Directions for this task
Would you write out the whole listing below exactly as given?

Material for this task
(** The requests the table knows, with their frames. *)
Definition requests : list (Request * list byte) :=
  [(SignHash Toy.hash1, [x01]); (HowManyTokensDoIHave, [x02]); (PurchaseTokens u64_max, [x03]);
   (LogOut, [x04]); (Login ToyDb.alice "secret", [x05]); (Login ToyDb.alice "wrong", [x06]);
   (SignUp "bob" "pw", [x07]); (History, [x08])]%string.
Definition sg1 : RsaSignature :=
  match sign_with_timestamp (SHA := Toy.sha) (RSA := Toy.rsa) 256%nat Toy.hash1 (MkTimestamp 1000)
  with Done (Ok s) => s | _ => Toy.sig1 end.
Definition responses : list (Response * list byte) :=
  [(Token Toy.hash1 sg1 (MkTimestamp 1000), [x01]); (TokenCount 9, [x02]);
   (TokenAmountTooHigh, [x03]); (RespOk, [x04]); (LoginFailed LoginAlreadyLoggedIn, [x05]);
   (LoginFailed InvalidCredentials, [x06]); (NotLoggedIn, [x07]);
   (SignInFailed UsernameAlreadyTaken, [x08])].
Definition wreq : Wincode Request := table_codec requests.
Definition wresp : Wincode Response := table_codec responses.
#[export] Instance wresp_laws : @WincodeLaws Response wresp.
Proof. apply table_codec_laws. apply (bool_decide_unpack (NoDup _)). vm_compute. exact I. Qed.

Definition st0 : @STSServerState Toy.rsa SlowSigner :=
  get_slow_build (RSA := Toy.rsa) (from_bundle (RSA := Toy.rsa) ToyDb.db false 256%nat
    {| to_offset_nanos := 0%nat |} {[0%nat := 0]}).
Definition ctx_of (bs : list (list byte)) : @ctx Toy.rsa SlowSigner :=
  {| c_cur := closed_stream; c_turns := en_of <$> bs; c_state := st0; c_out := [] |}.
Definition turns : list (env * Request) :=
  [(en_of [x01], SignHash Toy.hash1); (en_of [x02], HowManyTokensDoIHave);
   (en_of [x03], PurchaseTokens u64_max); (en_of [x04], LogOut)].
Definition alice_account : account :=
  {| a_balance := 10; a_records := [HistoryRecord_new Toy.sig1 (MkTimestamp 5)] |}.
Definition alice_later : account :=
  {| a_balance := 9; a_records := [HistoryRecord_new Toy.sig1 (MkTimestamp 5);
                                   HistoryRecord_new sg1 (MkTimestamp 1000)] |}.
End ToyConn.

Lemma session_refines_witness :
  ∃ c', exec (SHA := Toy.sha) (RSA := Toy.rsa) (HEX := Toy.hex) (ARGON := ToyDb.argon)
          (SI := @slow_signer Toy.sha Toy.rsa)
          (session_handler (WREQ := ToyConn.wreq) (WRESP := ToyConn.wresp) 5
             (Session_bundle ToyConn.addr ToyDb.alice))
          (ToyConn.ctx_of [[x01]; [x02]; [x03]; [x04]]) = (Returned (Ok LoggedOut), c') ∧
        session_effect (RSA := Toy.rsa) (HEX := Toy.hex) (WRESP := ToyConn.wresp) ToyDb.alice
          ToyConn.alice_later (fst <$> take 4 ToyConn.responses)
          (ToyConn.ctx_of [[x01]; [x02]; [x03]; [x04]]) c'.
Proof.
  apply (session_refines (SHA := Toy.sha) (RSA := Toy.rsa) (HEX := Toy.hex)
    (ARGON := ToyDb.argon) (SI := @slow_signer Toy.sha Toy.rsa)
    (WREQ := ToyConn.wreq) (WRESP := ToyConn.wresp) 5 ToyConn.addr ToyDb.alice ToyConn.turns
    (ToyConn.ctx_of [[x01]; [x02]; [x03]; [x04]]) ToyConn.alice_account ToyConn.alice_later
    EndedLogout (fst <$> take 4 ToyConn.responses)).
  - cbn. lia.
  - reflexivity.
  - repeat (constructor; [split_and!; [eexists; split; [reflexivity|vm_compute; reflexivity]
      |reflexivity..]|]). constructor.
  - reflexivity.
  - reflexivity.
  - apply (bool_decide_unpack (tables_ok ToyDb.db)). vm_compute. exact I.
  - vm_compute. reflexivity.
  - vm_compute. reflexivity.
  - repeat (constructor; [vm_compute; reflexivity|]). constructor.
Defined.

Final answer
(** The requests the table knows, with their frames. *)
Definition requests : list (Request * list byte) :=
  [(SignHash Toy.hash1, [x01]); (HowManyTokensDoIHave, [x02]); (PurchaseTokens u64_max, [x03]);
   (LogOut, [x04]); (Login ToyDb.alice "secret", [x05]); (Login ToyDb.alice "wrong", [x06]);
   (SignUp "bob" "pw", [x07]); (History, [x08])]%string.
Definition sg1 : RsaSignature :=
  match sign_with_timestamp (SHA := Toy.sha) (RSA := Toy.rsa) 256%nat Toy.hash1 (MkTimestamp 1000)
  with Done (Ok s) => s | _ => Toy.sig1 end.
Definition responses : list (Response * list byte) :=
  [(Token Toy.hash1 sg1 (MkTimestamp 1000), [x01]); (TokenCount 9, [x02]);
   (TokenAmountTooHigh, [x03]); (RespOk, [x04]); (LoginFailed LoginAlreadyLoggedIn, [x05]);
   (LoginFailed InvalidCredentials, [x06]); (NotLoggedIn, [x07]);
   (SignInFailed UsernameAlreadyTaken, [x08])].
Definition wreq : Wincode Request := table_codec requests.
Definition wresp : Wincode Response := table_codec responses.
#[export] Instance wresp_laws : @WincodeLaws Response wresp.
Proof. apply table_codec_laws. apply (bool_decide_unpack (NoDup _)). vm_compute. exact I. Qed.

Definition st0 : @STSServerState Toy.rsa SlowSigner :=
  get_slow_build (RSA := Toy.rsa) (from_bundle (RSA := Toy.rsa) ToyDb.db false 256%nat
    {| to_offset_nanos := 0%nat |} {[0%nat := 0]}).
Definition ctx_of (bs : list (list byte)) : @ctx Toy.rsa SlowSigner :=
  {| c_cur := closed_stream; c_turns := en_of <$> bs; c_state := st0; c_out := [] |}.
Definition turns : list (env * Request) :=
  [(en_of [x01], SignHash Toy.hash1); (en_of [x02], HowManyTokensDoIHave);
   (en_of [x03], PurchaseTokens u64_max); (en_of [x04], LogOut)].
Definition alice_account : account :=
  {| a_balance := 10; a_records := [HistoryRecord_new Toy.sig1 (MkTimestamp 5)] |}.
Definition alice_later : account :=
  {| a_balance := 9; a_records := [HistoryRecord_new Toy.sig1 (MkTimestamp 5);
                                   HistoryRecord_new sg1 (MkTimestamp 1000)] |}.
End ToyConn.

Lemma session_refines_witness :
  ∃ c', exec (SHA := Toy.sha) (RSA := Toy.rsa) (HEX := Toy.hex) (ARGON := ToyDb.argon)
          (SI := @slow_signer Toy.sha Toy.rsa)
          (session_handler (WREQ := ToyConn.wreq) (WRESP := ToyConn.wresp) 5
             (Session_bundle ToyConn.addr ToyDb.alice))
          (ToyConn.ctx_of [[x01]; [x02]; [x03]; [x04]]) = (Returned (Ok LoggedOut), c') ∧
        session_effect (RSA := Toy.rsa) (HEX := Toy.hex) (WRESP := ToyConn.wresp) ToyDb.alice
          ToyConn.alice_later (fst <$> take 4 ToyConn.responses)
          (ToyConn.ctx_of [[x01]; [x02]; [x03]; [x04]]) c'.
Proof.
  apply (session_refines (SHA := Toy.sha) (RSA := Toy.rsa) (HEX := Toy.hex)
    (ARGON := ToyDb.argon) (SI := @slow_signer Toy.sha Toy.rsa)
    (WREQ := ToyConn.wreq) (WRESP := ToyConn.wresp) 5 ToyConn.addr ToyDb.alice ToyConn.turns
    (ToyConn.ctx_of [[x01]; [x02]; [x03]; [x04]]) ToyConn.alice_account ToyConn.alice_later
    EndedLogout (fst <$> take 4 ToyConn.responses)).
  - cbn. lia.
  - reflexivity.
  - repeat (constructor; [split_and!; [eexists; split; [reflexivity|vm_compute; reflexivity]
      |reflexivity..]|]). constructor.
  - reflexivity.
  - reflexivity.
  - apply (bool_decide_unpack (tables_ok ToyDb.db)). vm_compute. exact I.
  - vm_compute. reflexivity.
  - vm_compute. reflexivity.
  - repeat (constructor; [vm_compute; reflexivity|]). constructor.
Defined.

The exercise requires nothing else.